■ Recorded information:
· · · ·

(** * Central hub of the ESP32 smart-home parameter bus: a shallow embedding

    The development follows the Python sources of the hub:

    - [Py]            the Python values that travel through the hub and the
                      builtins the sources apply to them;
    - [Base]          components/base.py: typed parameters, change callbacks,
                      components and their lookups;
    - [CentralHub]    central_hub.py: the mirror [Parameter] of a remote device;
    - [NetworkActions], [ActionManager], [Watcher], [WebServer]
                      the four local components;
    - [ActionManagerComponent], [WatcherComponent], [WebServerComponent]
                      the methods of the components that act through the hub;
    - [Hub]           the callbacks the components register, and the hub as
                      [CentralHub] builds and starts it.

    Python objects are mutable and shared.  Parameter objects therefore live
    in a store keyed by object reference; a component's dictionaries hold
    references, and a change callback is a state transformer on the whole
    store. *)

From Stdlib Require Import ZArith Floats List Bool Lia Ascii String.
From stdpp Require Import gmap strings list pretty sorting.

Local Open Scope Z_scope.

(** * Python values and builtins *)

Module Py.

(** The scalar values JSON decoding produces, and [None]. *)
Inductive PyVal :=
| VNone
| VBool (b : bool)
| VInt (z : Z)
| VFloat (f : float)
| VStr (s : string).

(** Exceptions the modelled builtins raise. *)
Inductive Exn := ValueError | TypeError | OverflowError.

(** Builtins whose result on a text the development does not compute:
    [int(s)] and [float(s)] on a [str] ([None] where Python raises
    [ValueError]), [str(f)] on a [float], and [hash(s)] on a [str]. *)
Class PyBuiltins := {
  int_of_str : string -> option Z;
  float_of_str : string -> option float;
  str_of_float : float -> string;
  hash_of_str : string -> Z
}.

(** [int(f)]: truncation toward zero; [OverflowError] on an infinity and
    [ValueError] on a NaN. *)
Definition int_of_float (f : float) : Exn + Z :=
  match Prim2SF f with
  | S754_zero _ => inr 0
  | S754_finite s m e =>
      let a := if 0 <=? e then Z.pos m * 2 ^ e else Z.pos m / 2 ^ (- e) in
      inr (if s then - a else a)
  | S754_infinity _ => inl OverflowError
  | S754_nan => inl ValueError
  end.

(** [float(z)]: the nearest double, ties to even; [OverflowError] when the
    integer is too large for a double. *)
Definition float_of_int (z : Z) : Exn + float :=
  let f := SF2Prim (binary_normalize prec emax z 0 false) in
  if is_infinity f then inl OverflowError else inr f.

(** Whether the double [f] and the integer [z] denote the same number. *)
Definition float_eq_int (f : float) (z : Z) : bool :=
  match Prim2SF f with
  | S754_zero _ => z =? 0
  | S754_finite s m e =>
      let v := if s then Z.neg m else Z.pos m in
      if 0 <=? e then z =? v * 2 ^ e else z * 2 ^ (- e) =? v
  | _ => false
  end.

Definition int_of_bool (b : bool) : Z := if b then 1 else 0.

(** [a == b]. Booleans are integers; integers and doubles compare by value;
    values of unrelated types are unequal. *)
Definition py_eq (a b : PyVal) : bool :=
  match a, b with
  | VNone, VNone => true
  | VBool x, VBool y => Bool.eqb x y
  | VBool x, VInt y | VInt y, VBool x => int_of_bool x =? y
  | VBool x, VFloat y | VFloat y, VBool x => float_eq_int y (int_of_bool x)
  | VInt x, VInt y => x =? y
  | VInt x, VFloat y | VFloat y, VInt x => float_eq_int y x
  | VFloat x, VFloat y => PrimFloat.eqb x y
  | VStr x, VStr y => String.eqb x y
  | _, _ => false
  end.

(** [a != b]. *)
Definition py_ne (a b : PyVal) : bool := negb (py_eq a b).

(** Truth value: [bool(v)], and the test of [if v] and [not v]. *)
Definition truthy (v : PyVal) : bool :=
  match v with
  | VNone => false
  | VBool b => b
  | VInt z => negb (z =? 0)
  | VFloat f => negb (PrimFloat.eqb f 0%float)
  | VStr s => negb (String.eqb s "")
  end.

(** [s.lower()], on the ASCII letters: texts are sequences of bytes here,
    and the sources compare the result with ASCII words only, which no
    other letter lowers to. *)
Definition lower_ascii (c : ascii) : ascii :=
  let n := nat_of_ascii c in
  if (65 <=? n)%nat && (n <=? 90)%nat then ascii_of_nat (n + 32) else c.

Fixpoint lower (s : string) : string :=
  match s with
  | EmptyString => EmptyString
  | String c s' => String (lower_ascii c) (lower s')
  end.

Section Builtins.
Context `{PyBuiltins}.

(** [int(v)]. *)
Definition py_int (v : PyVal) : Exn + Z :=
  match v with
  | VNone => inl TypeError
  | VBool b => inr (int_of_bool b)
  | VInt z => inr z
  | VFloat f => int_of_float f
  | VStr s => match int_of_str s with Some z => inr z | None => inl ValueError end
  end.

(** [float(v)]. *)
Definition py_float (v : PyVal) : Exn + float :=
  match v with
  | VNone => inl TypeError
  | VBool b => float_of_int (int_of_bool b)
  | VInt z => float_of_int z
  | VFloat f => inr f
  | VStr s => match float_of_str s with Some f => inr f | None => inl ValueError end
  end.

(** [str(v)]. *)
Definition py_str (v : PyVal) : string :=
  match v with
  | VNone => "None"
  | VBool b => if b then "True" else "False"
  | VInt z => pretty z
  | VFloat f => str_of_float f
  | VStr s => s
  end.

End Builtins.

(** [min(a, b)] and [max(a, b)] keep their first argument unless the second
    is strictly smaller (resp. larger). *)
Definition int_min (a b : Z) : Z := if b <? a then b else a.
Definition int_max (a b : Z) : Z := if a <? b then b else a.
Definition float_min (a b : float) : float := if PrimFloat.ltb b a then b else a.
Definition float_max (a b : float) : float := if PrimFloat.ltb a b then b else a.

End Py.
Export Py.

(** * components/base.py: parameters, callbacks, components *)

Module Base.

Inductive ParameterType := INT | FLOAT | BOOL | STRING.

(** [ParameterType.value]. *)
Definition ParameterType_value (t : ParameterType) : string :=
  match t with INT => "int" | FLOAT => "float" | BOOL => "bool" | STRING => "str" end.

Definition ParameterType_eqb (a b : ParameterType) : bool :=
  match a, b with
  | INT, INT | FLOAT, FLOAT | BOOL, BOOL | STRING, STRING => true
  | _, _ => false
  end.

(** The four concrete subclasses of [BaseParameter], each with the fields
    it adds to the base class. *)
Inductive ParamClass :=
| IntParameter (min_val max_val default_val : Z)
| FloatParameter (min_val max_val default_val : float)
| BoolParameter (default_val : bool)
| StringParameter (default_val : string).

(** The [param_type] property of each subclass. *)
Definition param_type (k : ParamClass) : ParameterType :=
  match k with
  | IntParameter _ _ _ => INT
  | FloatParameter _ _ _ => FLOAT
  | BoolParameter _ => BOOL
  | StringParameter _ => STRING
  end.

Definition default_val (k : ParamClass) : PyVal :=
  match k with
  | IntParameter _ _ d => VInt d
  | FloatParameter _ _ d => VFloat d
  | BoolParameter d => VBool d
  | StringParameter d => VStr d
  end.

(** A reference to a parameter object. *)
Definition ref := nat.

(** The arguments a change callback receives:
    [callback(self, row, col, value, old_value)]. *)
Record CallArgs := mkArgs {
  cb_param : ref;
  cb_row : Z;
  cb_col : Z;
  cb_new : PyVal;
  cb_old : PyVal
}.

(** How a call ends: it returns, it raises, the notification loop needed more
    steps than the fuel allowed, or the reference names no object (never the
    case for a reference taken from the store). *)
Inductive Outcome (A : Type) :=
| Returned (a : A)
| Raised (e : Exn)
| NoFuel
| Dangling.
Arguments Returned {A} a.
Arguments Raised {A} e.
Arguments NoFuel {A}.
Arguments Dangling {A}.

Section ParameterObjects.
Context {CB : Type}.

(** A parameter object. [cls] is its class with the subclass fields;
    [_on_change_callbacks] holds the registered callables. The wall-clock
    stamp [last_updated], which nothing reads back, is left out. *)
Record BaseParameter := mkParameter {
  name : string;
  param_id : Z;
  rows : Z;
  cols : Z;
  read_only : bool;
  _values : gmap (Z * Z) PyVal;
  _on_change_callbacks : list CB;
  cls : ParamClass
}.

· · · ·

Only the lines above starting at the one containing "Definition py_eq (a" and ending at the one containing "(** [min(a, b)]", both included, are to be returned, exactly as they read.

■ Solution for this exercise:
Definition py_eq (a b : PyVal) : bool :=
  match a, b with
  | VNone, VNone => true
  | VBool x, VBool y => Bool.eqb x y
  | VBool x, VInt y | VInt y, VBool x => int_of_bool x =? y
  | VBool x, VFloat y | VFloat y, VBool x => float_eq_int y (int_of_bool x)
  | VInt x, VInt y => x =? y
  | VInt x, VFloat y | VFloat y, VInt x => float_eq_int y x
  | VFloat x, VFloat y => PrimFloat.eqb x y
  | VStr x, VStr y => String.eqb x y
  | _, _ => false
  end.

(** [a != b]. *)
Definition py_ne (a b : PyVal) : bool := negb (py_eq a b).

(** Truth value: [bool(v)], and the test of [if v] and [not v]. *)
Definition truthy (v : PyVal) : bool :=
  match v with
  | VNone => false
  | VBool b => b
  | VInt z => negb (z =? 0)
  | VFloat f => negb (PrimFloat.eqb f 0%float)
  | VStr s => negb (String.eqb s "")
  end.

(** [s.lower()], on the ASCII letters: texts are sequences of bytes here,
    and the sources compare the result with ASCII words only, which no
    other letter lowers to. *)
Definition lower_ascii (c : ascii) : ascii :=
  let n := nat_of_ascii c in
  if (65 <=? n)%nat && (n <=? 90)%nat then ascii_of_nat (n + 32) else c.

Fixpoint lower (s : string) : string :=
  match s with
  | EmptyString => EmptyString
  | String c s' => String (lower_ascii c) (lower s')
  end.

Section Builtins.
Context `{PyBuiltins}.

(** [int(v)]. *)
Definition py_int (v : PyVal) : Exn + Z :=
  match v with
  | VNone => inl TypeError
  | VBool b => inr (int_of_bool b)
  | VInt z => inr z
  | VFloat f => int_of_float f
  | VStr s => match int_of_str s with Some z => inr z | None => inl ValueError end
  end.

(** [float(v)]. *)
Definition py_float (v : PyVal) : Exn + float :=
  match v with
  | VNone => inl TypeError
  | VBool b => float_of_int (int_of_bool b)
  | VInt z => float_of_int z
  | VFloat f => inr f
  | VStr s => match float_of_str s with Some f => inr f | None => inl ValueError end
  end.

(** [str(v)]. *)
Definition py_str (v : PyVal) : string :=
  match v with
  | VNone => "None"
  | VBool b => if b then "True" else "False"
  | VInt z => pretty z
  | VFloat f => str_of_float f
  | VStr s => s
  end.

End Builtins.

(** [min(a, b)] and [max(a, b)] keep their first argument unless the second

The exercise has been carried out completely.